Prezado Mestre Edgardo,
ResponderExcluirMais um excelente texto de sua lavra. Entretanto, permita-me discordar apenas de quando o nobre colega diz que os associados do Plano de Associados da Cassi estão obrigados a permanecer inscritos nesse plano de saúde.
Certo, já foi assim no passado, tanto para os efeitos da Cassi quanto para efeitos da Previ, mas, a partir da CF de 1988,tudo mudou: “ninguém poderá ser compelido a associar-se ou a permanecer associado;”.
Dessa forma, os atuais funcionários do BB (todos, inclusive aqueles poucos do último concurso)e os já aposentados e seus dependentes, têm o direito de participar do Plano de Associados da Cassi, mas ninguém está obrigado a permanecer inscrito indefinidamente: fica se quiser, sai se quiser.
Veja abaixo o que rezam o atual Regulamento do Plano de Associados da Cassi e, principalmente, a nossa Constituição Federal:
1. Atual Regulamento do Plano de Associados (RPA), que consta do site Cassi.com.br):
Art. 6º - O ingresso dos funcionários de que trata o inciso I do artigo 3º no Plano de Associados da CASSI vigerá, automaticamente, a partir da data de início do vínculo empregatício com o Banco do Brasil.
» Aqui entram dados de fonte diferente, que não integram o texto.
(* ===== verification/HttpResolverSpec.v ===== *)
(** * HttpResolverSpec: what the resolver keeps

    The threads of a host call the handlers of [HttpResolver] concurrently.  Each
    handler is a sequence of the sections it runs under one lock, so the resolver
    under any number of threads is the relation [rstep]: any section, at any time,
    by a caller that holds what the section needs.  The invariants are proved for
    every state it reaches, and the handlers are paths of it. *)

From S2P Require Import Prelude Diagnostics Validator AssetReader Metrics CacheOptions BlockCache PersistentTier CachedReader.
From S2P Require Import DiskStore Destination HttpReader Identifier Configuration ConfigurationSpec ResolverReport HttpResolver.

(** ** Bounded tables *)

(** A deque that lists the keys of a table, once each. *)
Record keys_listed {A} (order : list str) (table : gmap str A) : Prop := {
  ls_nodup : NoDup order;
  ls_keys : forall k, k ∈ order <-> is_Some (table !! k) }.

Lemma listed_delete {A} (oldest : str) (order : list str) (table : gmap str A) :
  keys_listed (oldest :: order) table -> keys_listed order (delete oldest table).
Proof.
  intros [Hn Hk]. apply NoDup_cons in Hn as [Hni Hn]. split; [done|]. intros k. specialize (Hk k).
  rewrite elem_of_cons in Hk. destruct (decide (k = oldest)) as [->|Hne].
  - rewrite lookup_delete_eq. split; [done|]. intros [? ?]. done.
  - rewrite lookup_delete_ne by done. rewrite <-Hk. tauto.
Qed.

Lemma evict_subseteq {A} (bound : nat) (order : list str) (table : gmap str A) table' order' :
  evict_oldest bound order table = (table', order') -> table' ⊆ table.
Proof.
  revert table. induction order as [|k order IH]; intros table; cbn [evict_oldest]; [by intros [= <- <-]|].
  destruct (_ <? _)%nat; [|by intros [= <- <-]]. intros E%IH. etrans; [exact E|]. apply delete_subseteq.
Qed.

Lemma evict_spec {A} (bound : nat) (order : list str) (table : gmap str A) :
  keys_listed order table ->
  let '(table', order') := evict_oldest bound order table in
  keys_listed order' table' /\ (length order' <= bound)%nat.
Proof.
  revert table. induction order as [|k order IH]; intros table Hl; cbn [evict_oldest]; [split; [done|cbn; lia]|].
  destruct (Nat.ltb_spec bound (length (k :: order))); [|split; [done|lia]].
  by apply IH, listed_delete.
Qed.

Lemma listed_snoc {A} (key : str) (x : A) (order : list str) (table : gmap str A) :
  keys_listed order table -> table !! key = None -> keys_listed (order ++ [key]) (<[key := x]> table).
Proof.
  intros [Hn Hk] Hf. split.
  - apply NoDup_app. split_and!; [done| |apply NoDup_singleton]. intros k Hin Hs.
    apply list_elem_of_singleton in Hs as ->. apply Hk in Hin as [? ?]. congruence.
  - intros k. rewrite elem_of_app, list_elem_of_singleton, Hk. destruct (decide (k = key)) as [->|Hne].
    + rewrite lookup_insert_eq. split; [done|]. intros _. by right.
    + rewrite lookup_insert_ne by done. split; [|by left]. by intros [?|?].
Qed.

Lemma erase_first_elem key (order : list str) :
  NoDup order -> NoDup (erase_first key order) /\ (forall k, k ∈ erase_first key order <-> k ∈ order /\ k <> key) /\
  (length (erase_first key order) <= length order)%nat.
Proof.
  induction order as [|x order IH]; intros Hn; cbn [erase_first].
  { split_and!; [done| |done]. intros k. split; [by intros ?%not_elem_of_nil|]. by intros [?%not_elem_of_nil _]. }
  apply NoDup_cons in Hn as [Hni Hn]. destruct (IH Hn) as (I1 & I2 & I3). destruct (str_eqb x key) eqn:E.
  - apply str_eqb_eq in E as ->. split_and!; [done| |cbn; lia]. intros k. rewrite elem_of_cons. split.
    + intros Hin. split; [by right|]. by intros ->.
    + intros [[->|?] ?]; done.
  - assert (x <> key) as Hne by (intros ->; by rewrite (proj2 (str_eqb_eq key key)) in E).
    split_and!; [| |cbn; lia].
    + apply NoDup_cons. split; [|done]. intros [? _]%I2. done.
    + intros k. rewrite !elem_of_cons, I2. split; [|tauto]. intros [->|[? ?]]; [by split; [left|]|]. split; [by right|done].
Qed.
Caso o funcionário não queira permanecer inscrito no Plano, deverá se manifestar formalmente neste sentido.
2. Constituição Federal:
CAPÍTULO I –
Dos Direitos e Deveres Individuais e Coletivos
Art. 5º:
(...)
XX – ninguém poderá ser compelido a associar-se ou a permanecer associado;
Receba um afetuoso abraço.
Aprendi, caro Genésio. As regras mudam com o passar dos tempos.